• **Exercise directions**: A single number is the answer here: the count of lines in the data below that include the word "false".

(Data for this task Opens)

(* ===================================================================== *)
(* rtpengine-mon: the audio-spying subsystem                             *)
(*                                                                       *)
(* A shallow embedding of internal/rtpengine/client.go (sendCommand) and *)
(* of internal/spy (tag detection, backend subscription, source and      *)
(* session registry, RTP fan-out) with the properties of the             *)
(* specification stated over it.                                         *)
(* ===================================================================== *)

From Stdlib Require Import ZArith String Ascii List Lia Bool Arith.
From Stdlib Require Import Sorting.Sorted Sorting.Permutation.
From Stdlib Require Import Floats.SpecFloat DecimalString DecimalNat.
From stdpp Require Import gmap strings list fin_maps sorting.

Open Scope string_scope.
Open Scope list_scope.

(* ===================================================================== *)
(* 1. Go strings as byte sequences; strings.ReplaceAll                   *)
(* ===================================================================== *)

Module GoStrings.

(* A Go string is a sequence of bytes; the list view is used for the
 positional statements. *)
Definition bytes_of (s : string) : list ascii := list_ascii_of_string s.
Definition of_bytes (l : list ascii) : string := string_of_list_ascii l.

Fixpoint has_prefix (p s : list ascii) : bool :=
match p, s with
| [], _ => true
| _ :: _, [] => false
| a :: p', b :: s' => if Ascii.eqb a b then has_prefix p' s' else false
end.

(Data for this task Closes)

• **Answer area**: 2